::: Supplied material
Lemma counted_step d pre counts i : i ∉ pre -> (i < length counts)%nat ->
  get_count (counted d pre counts) (Z.of_nat i) = Ok (nth i counts 0) /\
  <[i := u32 (nth i counts 0 + d)]> (counted d pre counts) = counted d (pre ++ [i]) counts.
Proof.
  intros Hn Hi. destruct (lookup_lt_is_Some_2 counts i Hi) as [c E]. rewrite (nth_lookup_Some counts i 0 c E).
  split.
  - unfold get_count, counted. rewrite Nat2Z.id, list_lookup_imap, E. cbn. rewrite bool_decide_false by done. done.
  - apply list_eq. intros j. destruct (decide (i = j)) as [<-|Hne].
    + rewrite list_lookup_insert_eq by (rewrite length_counted; done).
      unfold counted. rewrite list_lookup_imap, E. cbn. rewrite bool_decide_true by set_solver. done.
    + rewrite list_lookup_insert_ne by done. unfold counted. rewrite !list_lookup_imap.
      destruct (counts !! j); [|done]. cbn. f_equal.
      rewrite (bool_decide_ext (j ∈ pre) (j ∈ pre ++ [i])) by set_solver. done.
Qed.

(** A position splits the positions before it from itself. *)
Lemma bits_split n pre i post : one_bits n = pre ++ i :: post -> i ∉ pre.
Proof. intros E. pose proof (one_bits_nodup n) as Hn. rewrite E in Hn. apply NoDup_app in Hn as (_ & H & _). intros Hi. apply (H i Hi). left. Qed.

Lemma having_cons i t l : length (having i (t :: l)) = ((if Z.testbit t (Z.of_nat i) then 1 else 0) + length (having i l))%nat.
Proof.
  unfold having. rewrite filter_cons. destruct (Z.testbit t (Z.of_nat i)) eqn:E; [rewrite decide_True by done | rewrite decide_False by done]; done.
Qed.

Lemma having_le i l : (length (having i l) <= length l)%nat.
Proof. apply length_filter. Qed.

Lemma tag_tracker_init_ok : tracks tag_tracker_init 0 [].
Proof.
  split; [done|]. split; [done|]. split; [constructor|]. split; [cbn; lia|]. intros i Hi.
  do 32 (destruct i as [|i]; [done|]). lia.
Qed.

Lemma tag_tracker_add_ok tracker tags l add : tracks tracker tags l -> in_u32 add -> Z.of_nat (length l) + 1 < 2 ^ 32 ->
  exists tracker', tag_tracker_add tracker tags add = Ok (tracker', Z.lor tags add) /\
    tracks tracker' (Z.lor tags add) (add :: l).
Proof.
  intros (Hl & Ht & Hu & Hn & Hc) Ha Hn1. unfold tag_tracker_add.
  rewrite (for_map_bits _ _ (fun i tracker => let* c := get_count tracker (Z.of_nat i) in Ok (<[i := u32 (c + 1)]> tracker))).
  2:{ unfold in_u32, in_u64 in *. lia. }
  2:{ intros m i s Hf. rewrite (first_bit_idx m i Hf), Nat2Z.id. done. }
  match goal with |- context [fold_bits _ ?f _] =>
    assert (fold_bits (one_bits add) f (counted 1 [] tracker) = Ok (counted 1 (one_bits add) tracker)) as E end.
  { apply (fold_bits_st (fun pre => counted 1 pre tracker)). intros pre i post E. destruct (counted_step 1 pre tracker i) as [-> H]; [eapply bits_split, E | |].
      { rewrite Hl. apply (one_bits_u32 add i Ha). rewrite E. set_solver. }
      cbn [rbind]. rewrite H. done. }
  rewrite counted_nil in E. rewrite E. cbn [rbind]. eexists. split; [done|]. split; [rewrite length_counted; done|].
  split; [rewrite Ht; apply Z.lor_comm|]. split; [constructor; done|]. split; [cbn [length]; lia|].
  intros i Hi. rewrite nth_counted by lia. rewrite Hc by done. rewrite having_cons.
  pose proof (having_le i l). case_bool_decide as Hin; rewrite elem_of_one_bits in Hin.
  - destruct Hin as [-> _]. rewrite u32_id by (unfold in_u32; lia). lia.
  - destruct (Z.testbit add (Z.of_nat i)); [destruct Hin; split; [done|lia] | done].
Qed.

(** The bits taken out of the word after the positions [pre]. *)
Definition cleared (counts : list Z) (pre : list nat) (tags : Z) : Z :=
  fold_left (fun tags i => if u32 (nth i counts 0 - 1) =? 0 then Z.land tags (u32 (Z.lnot (2 ^ Z.of_nat i))) else tags) pre tags.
::::::
### Required action:
Restate the records word for word, leaving nothing out.

### Answer to the problem:
Lemma counted_step d pre counts i : i ∉ pre -> (i < length counts)%nat ->
  get_count (counted d pre counts) (Z.of_nat i) = Ok (nth i counts 0) /\
  <[i := u32 (nth i counts 0 + d)]> (counted d pre counts) = counted d (pre ++ [i]) counts.
Proof.
  intros Hn Hi. destruct (lookup_lt_is_Some_2 counts i Hi) as [c E]. rewrite (nth_lookup_Some counts i 0 c E).
  split.
  - unfold get_count, counted. rewrite Nat2Z.id, list_lookup_imap, E. cbn. rewrite bool_decide_false by done. done.
  - apply list_eq. intros j. destruct (decide (i = j)) as [<-|Hne].
    + rewrite list_lookup_insert_eq by (rewrite length_counted; done).
      unfold counted. rewrite list_lookup_imap, E. cbn. rewrite bool_decide_true by set_solver. done.
    + rewrite list_lookup_insert_ne by done. unfold counted. rewrite !list_lookup_imap.
      destruct (counts !! j); [|done]. cbn. f_equal.
      rewrite (bool_decide_ext (j ∈ pre) (j ∈ pre ++ [i])) by set_solver. done.
Qed.

(** A position splits the positions before it from itself. *)
Lemma bits_split n pre i post : one_bits n = pre ++ i :: post -> i ∉ pre.
Proof. intros E. pose proof (one_bits_nodup n) as Hn. rewrite E in Hn. apply NoDup_app in Hn as (_ & H & _). intros Hi. apply (H i Hi). left. Qed.

Lemma having_cons i t l : length (having i (t :: l)) = ((if Z.testbit t (Z.of_nat i) then 1 else 0) + length (having i l))%nat.
Proof.
  unfold having. rewrite filter_cons. destruct (Z.testbit t (Z.of_nat i)) eqn:E; [rewrite decide_True by done | rewrite decide_False by done]; done.
Qed.

Lemma having_le i l : (length (having i l) <= length l)%nat.
Proof. apply length_filter. Qed.

Lemma tag_tracker_init_ok : tracks tag_tracker_init 0 [].
Proof.
  split; [done|]. split; [done|]. split; [constructor|]. split; [cbn; lia|]. intros i Hi.
  do 32 (destruct i as [|i]; [done|]). lia.
Qed.

Lemma tag_tracker_add_ok tracker tags l add : tracks tracker tags l -> in_u32 add -> Z.of_nat (length l) + 1 < 2 ^ 32 ->
  exists tracker', tag_tracker_add tracker tags add = Ok (tracker', Z.lor tags add) /\
    tracks tracker' (Z.lor tags add) (add :: l).
Proof.
  intros (Hl & Ht & Hu & Hn & Hc) Ha Hn1. unfold tag_tracker_add.
  rewrite (for_map_bits _ _ (fun i tracker => let* c := get_count tracker (Z.of_nat i) in Ok (<[i := u32 (c + 1)]> tracker))).
  2:{ unfold in_u32, in_u64 in *. lia. }
  2:{ intros m i s Hf. rewrite (first_bit_idx m i Hf), Nat2Z.id. done. }
  match goal with |- context [fold_bits _ ?f _] =>
    assert (fold_bits (one_bits add) f (counted 1 [] tracker) = Ok (counted 1 (one_bits add) tracker)) as E end.
  { apply (fold_bits_st (fun pre => counted 1 pre tracker)). intros pre i post E. destruct (counted_step 1 pre tracker i) as [-> H]; [eapply bits_split, E | |].
      { rewrite Hl. apply (one_bits_u32 add i Ha). rewrite E. set_solver. }
      cbn [rbind]. rewrite H. done. }
  rewrite counted_nil in E. rewrite E. cbn [rbind]. eexists. split; [done|]. split; [rewrite length_counted; done|].
  split; [rewrite Ht; apply Z.lor_comm|]. split; [constructor; done|]. split; [cbn [length]; lia|].
  intros i Hi. rewrite nth_counted by lia. rewrite Hc by done. rewrite having_cons.
  pose proof (having_le i l). case_bool_decide as Hin; rewrite elem_of_one_bits in Hin.
  - destruct Hin as [-> _]. rewrite u32_id by (unfold in_u32; lia). lia.
  - destruct (Z.testbit add (Z.of_nat i)); [destruct Hin; split; [done|lia] | done].
Qed.

(** The bits taken out of the word after the positions [pre]. *)
Definition cleared (counts : list Z) (pre : list nat) (tags : Z) : Z :=
  fold_left (fun tags i => if u32 (nth i counts 0 - 1) =? 0 then Z.land tags (u32 (Z.lnot (2 ^ Z.of_nat i))) else tags) pre tags.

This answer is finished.